Quelques années plus tard, il intègre également dans ses propres projets les impressions recueillies auprès de Le Corbusier et Jeanneret en matière de construction et d’esthétique. Certaines de ses maisons individuelles, construites en partie avec des collègues de Graz, affichent ainsi, avec leurs escaliers en béton brut, leurs pilotis, leurs fenêtres en bandeaux et leurs jardins sur les toits, un lien étroit avec les maisons de la Cité Frugès de Pessac (1924-1926), déjà renommée à l’époque, mais aussi avec la villa Savoye[2] à Poissy (1929-1931), qui est en cours de construction lors du séjour d’Eichholzer à Paris. Ces éléments évoquent également les projets de la maison Citrohan[3] et de l’Immeuble-Villa[4], réalisés en 1922. En 1935, Eichholzer exprime à un maître d’ouvrage de Graz « son estime pour Le Corbusier et ses plans grandioses visant à un réaménagement architectural du centre de Paris selon des méthodes de construction entièrement nouvelles[5] ».

Französische Architektur der Gegenwart im Hagenbund, Affiche de Lois Pregartbauer (1899-1971), 1934

Par cette proximité manifeste avec Le Corbusier, Eichholzer se trouve à l’époque à l’opposé de ses collègues viennois, qui n’ont guère d’affinités avec l’architecte. Seul Ernst A. Plischke[6], avec lequel Eichholzer entretient des relations au milieu des années 1930, fait exception. Par ailleurs, contrairement aux arts plastiques, l’architecture française suscite un intérêt relativement limité à Vienne. En 1934, l’exposition « Französische Architektur der Gegenwart » (« Architecture française du temps présent »), présentée par le Hagenbund et organisée par la Société des Architectes Diplômés par le Gouvernement (SADG), constitue une exception à cette tendance ; néanmoins, elle ne présente aucune réalisation de Le Corbusier.

La similitude des projets de mobilier de l’atelier d’Eichholzer avec ceux de la designer irlandaise Eileen Gray[7] (1878-1976), qui a travaillé en France, constitue également une spécificité dans le domaine de l’architecture autrichienne. En effet, alors que les créations de Gray n’ont pas reçu d’accueil particulier à Vienne durant cette période, il est probable qu’Eichholzer en ait eu connaissance lors de son séjour à Paris, comme le montrent par exemple le choix du liège ainsi que certaines combinaisons de formes et de matériaux dans ses meubles.
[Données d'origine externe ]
Lemma keeps_memo_generateObservablePropConfig propName :
  keeps_memo (generateObservablePropConfig propName).
Proof.
  intros w Hw. destruct (generateObservablePropConfig_total propName w Hw)
    as (w' & E & _ & Hw'). unfold exec. now rewrite E.
Qed.

Lemma keeps_memo_generateComputedPropConfig propName :
  keeps_memo (generateComputedPropConfig propName).
Proof.
  intros w Hw. destruct (generateComputedPropConfig_total propName w Hw)
    as (w' & E & _ & Hw'). unfold exec. now rewrite E.
Qed.

Create HintDb memo.

#[local] Hint Resolve keeps_memo_ret keeps_memo_throw keeps_memo_gets keeps_memo_when
  keeps_memo_invariant keeps_memo_log_event keeps_memo_update_adm keeps_memo_read_adm
  keeps_memo_intercept_phase keeps_memo_generateObservablePropConfig
  keeps_memo_generateComputedPropConfig : memo.

(** One step of a proof that a computation keeps the tables: a bind, a
    case of the code, or a fact of the hint base. *)
Ltac memo_step :=
  first
    [ solve [auto with memo]
    | apply keeps_memo_bind; [|intros ?]
    | apply keeps_memo_when
    | apply keeps_memo_modify; intros; reflexivity
    | match goal with
      | |- keeps_memo (match ?x with _ => _ end) => destruct x
      | |- keeps_memo (if ?x then _ else _) => destruct x
      | |- keeps_memo (let _ := _ in _) => cbv zeta
      end ].

Section MemoTables.

Context {policy : CellPolicy}.

Lemma keeps_memo_setPropertyValue instance name newValue :
  keeps_memo (setPropertyValue instance name newValue).
Proof.
  unfold setPropertyValue, call_prepareNewValue, isSpyEnabled, spyReportStart,
    spyReportEnd, notifyListeners, setNewValue, bind_cell.
  repeat memo_step.
Qed.

Lemma keeps_memo_call_setter setter this v : keeps_memo (call_setter setter this v).
Proof.
  destruct setter; [apply keeps_memo_setPropertyValue|].
  unfold call_setter, ObservableValue_set, ComputedValue_set, setNewValue, bind_cell.
  repeat memo_step.
Qed.

Lemma keeps_memo_assign_property object prop v :
  keeps_memo (assign_property object prop v).
Proof.
  unfold assign_property.
  repeat first [apply keeps_memo_call_setter | memo_step].
Qed.

Lemma keeps_memo_Object_defineProperty object prop config :
  keeps_memo (Object_defineProperty object prop config).
Proof. unfold Object_defineProperty. repeat memo_step. Qed.

Lemma keeps_memo_notifyPropertyAddition adm object name newValue :
  keeps_memo (notifyPropertyAddition adm object name newValue).
Proof.
  unfold notifyPropertyAddition, isSpyEnabled, spyReportStart, spyReportEnd,
    notifyListeners.
  repeat memo_step.
Qed.

Lemma keeps_memo_defineObservableProperty adm propName newValue enhancer asInstanceProperty :
  keeps_memo (defineObservableProperty adm propName newValue enhancer asInstanceProperty).
Proof.
  unfold defineObservableProperty, assertPropertyConfigurable, bind_cell.
  repeat first [ apply keeps_memo_Object_defineProperty
               | apply keeps_memo_notifyPropertyAddition
               | memo_step ].
Qed.

Lemma keeps_memo_defineComputedProperty adm propName getter setter compareStructural
    asInstanceProperty :
  keeps_memo (defineComputedProperty adm propName getter setter compareStructural
                asInstanceProperty).
Proof.
  unfold defineComputedProperty, assertPropertyConfigurable, bind_cell.
  repeat first [apply keeps_memo_Object_defineProperty | memo_step].
Qed.

Lemma keeps_memo_defineComputedPropertyFromComputedValue adm propName computedValue
    asInstanceProperty :
  keeps_memo (defineComputedPropertyFromComputedValue adm propName computedValue
                asInstanceProperty).
Proof.
  unfold defineComputedPropertyFromComputedValue, bind_cell.
  repeat first [apply keeps_memo_Object_defineProperty | memo_step].
Qed.

(** The tables are well formed at the start and stay so under every
    operation of the module. *)
Lemma memo_wf_invariant :
  memo_wf initial_world
  /\ (forall instance name v, keeps_memo (setPropertyValue instance name v))
  /\ (forall adm propName descriptor enhancer,
        keeps_memo (defineObservablePropertyFromDescriptor adm propName descriptor enhancer))
  /\ (forall adm callback fireImmediately, keeps_memo (observe adm callback fireImmediately))
  /\ (forall adm handler, keeps_memo (intercept adm handler)).
Proof.
  split; [apply initial_world_memo_wf|]. split; [apply keeps_memo_setPropertyValue|].
  split; [|split].
  - intros adm propName descriptor enhancer.
    unfold defineObservablePropertyFromDescriptor.
    repeat first [ apply keeps_memo_assign_property
                 | apply keeps_memo_defineObservableProperty
                 | apply keeps_memo_defineComputedProperty
                 | apply keeps_memo_defineComputedPropertyFromComputedValue
                 | memo_step ].
  - intros adm callback fireImmediately. unfold observe. repeat memo_step.
  - intros adm handler. unfold intercept. repeat memo_step.
Qed.

End MemoTables.

(** * More of the module *)

(** ** The generators of accessor configurations *)

Lemma generateObservablePropConfig_memo propName w :
  exists found w',
    generateObservablePropConfig propName w = (Ok found, w')
    /\ match found with
       | Entry config =>
           observablePropertyConfigs w' !! propName = Some config
           /\ finds_member (observablePropertyConfigs w) propName = false
       | Member _ =>
           observablePropertyConfigs w' !! propName = None
           /\ finds_member (observablePropertyConfigs w) propName = true
       end
    /\ (forall q, q <> propName ->
          observablePropertyConfigs w' !! q = observablePropertyConfigs w !! q)
    /\ computedPropertyConfigs w' = computedPropertyConfigs w
    /\ objs w' = objs w /\ log w' = log w /\ mobxGuid w' = mobxGuid w
    /\ spyEnabled w' = spyEnabled w.
Proof.
  unfold generateObservablePropConfig, finds_member, bind, gets, table_get.
  destruct (observablePropertyConfigs w !! propName) as [c|] eqn:E.
  - exists (Entry c), w. repeat split; auto.
  - destruct (inherited propName).
    + exists (Member propName), w. repeat split; auto.
    + unfold modify, ret. eexists. eexists. split; [reflexivity|].
      cbn [observablePropertyConfigs set_observablePropertyConfigs].
      repeat split.
      * now rewrite lookup_insert_eq.
      * intros q Hq. now rewrite lookup_insert_ne.
Qed.

Lemma generateComputedPropConfig_memo propName w :
  exists found w',
    generateComputedPropConfig propName w = (Ok found, w')
    /\ match found with
       | Entry config =>
           computedPropertyConfigs w' !! propName = Some config
           /\ finds_member (computedPropertyConfigs w) propName = false
       | Member _ =>
           computedPropertyConfigs w' !! propName = None
           /\ finds_member (computedPropertyConfigs w) propName = true
       end
    /\ (forall q, q <> propName ->
          computedPropertyConfigs w' !! q = computedPropertyConfigs w !! q)
    /\ observablePropertyConfigs w' = observablePropertyConfigs w
    /\ objs w' = objs w /\ log w' = log w /\ mobxGuid w' = mobxGuid w
    /\ spyEnabled w' = spyEnabled w.
Proof.
  unfold generateComputedPropConfig, finds_member, bind, gets, table_get.
  destruct (computedPropertyConfigs w !! propName) as [c|] eqn:E.
  - exists (Entry c), w. repeat split; auto.
  - destruct (inherited propName).
    + exists (Member propName), w. repeat split; auto.
    + unfold modify, ret. eexists. eexists. split; [reflexivity|].
      cbn [computedPropertyConfigs set_computedPropertyConfigs].
      repeat split.
      * now rewrite lookup_insert_eq.
      * intros q Hq. now rewrite lookup_insert_ne.
Qed.


(** ** The installer of value cells *)

Section ValueCellInstaller.

Context {policy : CellPolicy}.

Lemma notifyPropertyAddition_events adm object name newValue w :
  notifyPropertyAddition adm object name newValue w =
    (Ok tt,
     add_events
       (addition_events (spyEnabled w) (default [] (adm_changeListeners adm))
          (if hasListeners adm || spyEnabled w
           then Some (add_change object name newValue) else None)) w).
Proof.
  unfold notifyPropertyAddition, isSpyEnabled, bind at 1, gets, addition_events.
  destruct (spyEnabled w) eqn:Hspy, (hasListeners adm) eqn:Hnotify;
    unfold when, spyReportStart, spyReportEnd, notifyListeners, log_event, bind,
      modify, ret; rewrite ?add_events_app;
    rewrite ?(hasListeners_false_nil _ Hnotify); cbn [map app orb];
    rewrite ?app_nil_r; try reflexivity.
  now rewrite add_events_nil.
Qed.

(** The installer without an accessor: it binds the cell and notifies
    the addition. *)
Lemma defineObservableProperty_plain adm propName newValue v' enhancer a w w1 :
  mobx (object_at w adm) = Some (SlotAdministration a) ->
  intercept_phase a
    {| wc_object := adm_target a; wc_name := propName; wc_type := add;
       wc_newValue := newValue |} w = (Ok (Some v'), w1) ->
  let cell := new_ObservableValue v' enhancer (adm_name a +:+ "." +:+ propName) in
  defineObservableProperty adm propName newValue enhancer false w =
    (Ok tt,
     add_events
       (addition_events (spyEnabled w) (default [] (adm_changeListeners a))
          (if hasListeners a || spyEnabled w
           then Some (add_change (adm_target a) propName (ov_value cell)) else None))
       (set_object adm
          (with_mobx
             (Some (SlotAdministration
                      (with_values (<[propName := CellObservable cell]> (adm_values a)) a)))
             (object_at w1 adm)) w1)).
Proof.
  intros Hadm Hphase cell.
  destruct (intercept_phase_inv _ _ _ _ _ Hphase) as (calls & -> & _ & _).
  unfold defineObservableProperty.
  rewrite (bind_Ok _ _ _ _ _ (read_adm_Ok _ _ _ Hadm)).
  unfold when at 1. unfold bind at 1. unfold ret at 1.
  rewrite (bind_Ok _ _ _ _ _ Hphase).
  unfold bind_cell.
  assert (Hadm1 : mobx (object_at (add_events calls w) adm) = Some (SlotAdministration a))
    by exact Hadm.
  rewrite (bind_Ok _ _ _ _ _ (update_adm_Ok _ _ _ _ Hadm1)).
  unfold when at 1. unfold bind at 1. unfold ret at 1.
  rewrite notifyPropertyAddition_events. reflexivity.
Qed.

(** The installer with an accessor, on a target whose property can be
    configured: it binds the cell, defines the property with what the
    generator returns, and notifies the addition. *)
Lemma defineObservableProperty_accessor adm propName newValue v' enhancer a w w1 :
  mobx (object_at w adm) = Some (SlotAdministration a) ->
  isPropertyConfigurable (object_at w (adm_target a)) propName = true ->
  (properties (object_at w (adm_target a)) !! propName = None ->
   extensible (object_at w (adm_target a)) = true) ->
  intercept_phase a
    {| wc_object := adm_target a; wc_name := propName; wc_type := add;
       wc_newValue := newValue |} w = (Ok (Some v'), w1) ->
  let cell := new_ObservableValue v' enhancer (adm_name a +:+ "." +:+ propName) in
  let wb := set_object adm
              (with_mobx
                 (Some (SlotAdministration
                          (with_values (<[propName := CellObservable cell]> (adm_values a)) a)))
                 (object_at w1 adm)) w1 in
  exists found wg wd,
    generateObservablePropConfig propName wb = (Ok found, wg)
    /\ objs wg = objs wb /\ log wg = log w1
    /\ Object_defineProperty (adm_target a) propName found wg = (Ok tt, wd)
    /\ properties (object_at wd (adm_target a)) !! propName
       = Some (defined_property found (properties (object_at w (adm_target a)) !! propName))
    /\ (forall l, mobx (object_at wd l) = mobx (object_at wb l))
    /\ log wd = log w1
    /\ defineObservableProperty adm propName newValue enhancer true w =
         (Ok tt,
          add_events
            (addition_events (spyEnabled w) (default [] (adm_changeListeners a))
               (if hasListeners a || spyEnabled w
                then Some (add_change (adm_target a) propName (ov_value cell)) else None))
            wd).
Proof.
  intros Hadm Hconf Hext Hphase cell wb.
  destruct (intercept_phase_inv _ _ _ _ _ Hphase) as (calls & Hw1 & _ & _).
  destruct (generateObservablePropConfig_memo propName wb)
    as (found & wg & Hgen & _ & _ & _ & Hobjs & Hlog & _ & Hspy).
  assert (Hat : forall l, object_at wg l = object_at wb l).
  { intros l. unfold object_at. now rewrite Hobjs. }
  assert (Hprops : properties (object_at wb (adm_target a))
                   = properties (object_at w (adm_target a))).
  { unfold wb. rewrite properties_after_bind.
    - subst w1. reflexivity. }
  assert (Hexts : extensible (object_at wb (adm_target a))
                  = extensible (object_at w (adm_target a))).
  { unfold wb. rewrite extensible_after_bind. subst w1. reflexivity. }
  destruct (Object_defineProperty_defined (adm_target a) propName found wg)
    as (wd & Hdef & Hprop & Hslot & Hlogd & Hspyd & _).
  { unfold isPropertyConfigurable. now rewrite Hat, Hprops. }
  { now rewrite Hat, Hprops, Hexts. }
  exists found, wg, wd. split; [exact Hgen|]. split; [exact Hobjs|].
  split; [rewrite Hlog; reflexivity|]. split; [exact Hdef|].
  split; [now rewrite Hprop, Hat, Hprops|].
  split; [intros l; now rewrite Hslot, Hat|].
  split; [rewrite Hlogd, Hlog; reflexivity|].
  unfold defineObservableProperty.
  rewrite (bind_Ok _ _ _ _ _ (read_adm_Ok _ _ _ Hadm)).
  unfold when at 1. unfold assertPropertyConfigurable.
  unfold bind at 1. unfold bind at 1. unfold gets at 1. rewrite Hconf.
  unfold invariant at 1. unfold ret at 1.
  rewrite (bind_Ok _ _ _ _ _ Hphase).
  unfold bind_cell.
  assert (Hadm1 : mobx (object_at w1 adm) = Some (SlotAdministration a))
    by (subst w1; exact Hadm).
  rewrite (bind_Ok _ _ _ _ _ (update_adm_Ok _ _ _ _ Hadm1)).
  fold cell. fold wb.
  unfold when at 1. unfold bind at 1. rewrite (bind_Ok _ _ _ _ _ Hgen).
  rewrite Hdef.
  rewrite notifyPropertyAddition_events.
  rewrite Hspyd, Hspy.
  unfold wb. cbn [spyEnabled set_object set_objs]. subst w1. reflexivity.
Qed.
Ainsi, le rembourrage cylindrique à l’apparence volumineuse associé à l’acier tubulaire ou au bois de plusieurs de ses fauteuils réalisés en 1932-1933 rappelle le fauteuil Bibendum de Gray, datant de 1929. Cette année-là correspond précisément à celle où Eichholzer se trouve à Paris, où il pourrait avoir visité la galerie Jean Désert, espace dédié à la vente des meubles de Gray.

En 1936, Eichholzer soumet avec Friedrich Zotter[8], son ancien professeur à l’Université technique de Graz, un projet au concours pour le pavillon de l’État autrichien à l’Exposition universelle de Paris. En 1937, il se rend à nouveau dans la capitale française, en lien avec cet événement, et visite probablement à cette occasion la cité de la Muette[9] réalisée par les architectes Eugène Beaudouin[10] et Marcel Lods[11] dans la banlieue de Drancy. Cette vaste cité a été mise en avant en 1935 dans des revues spécialisées autrichiennes telles que l’Allgemeine Bau-Zeitung et la Zeitschrift des Österreichischen Ingenieur- und Architekten-Vereines comme une expérience ambitieuse de normalisation avancée dans le domaine de la construction de logements, sans toutefois susciter un écho significatif en Autriche. Eichholzer, pour sa part, est conscient de la nécessité d’industrialiser le processus de construction.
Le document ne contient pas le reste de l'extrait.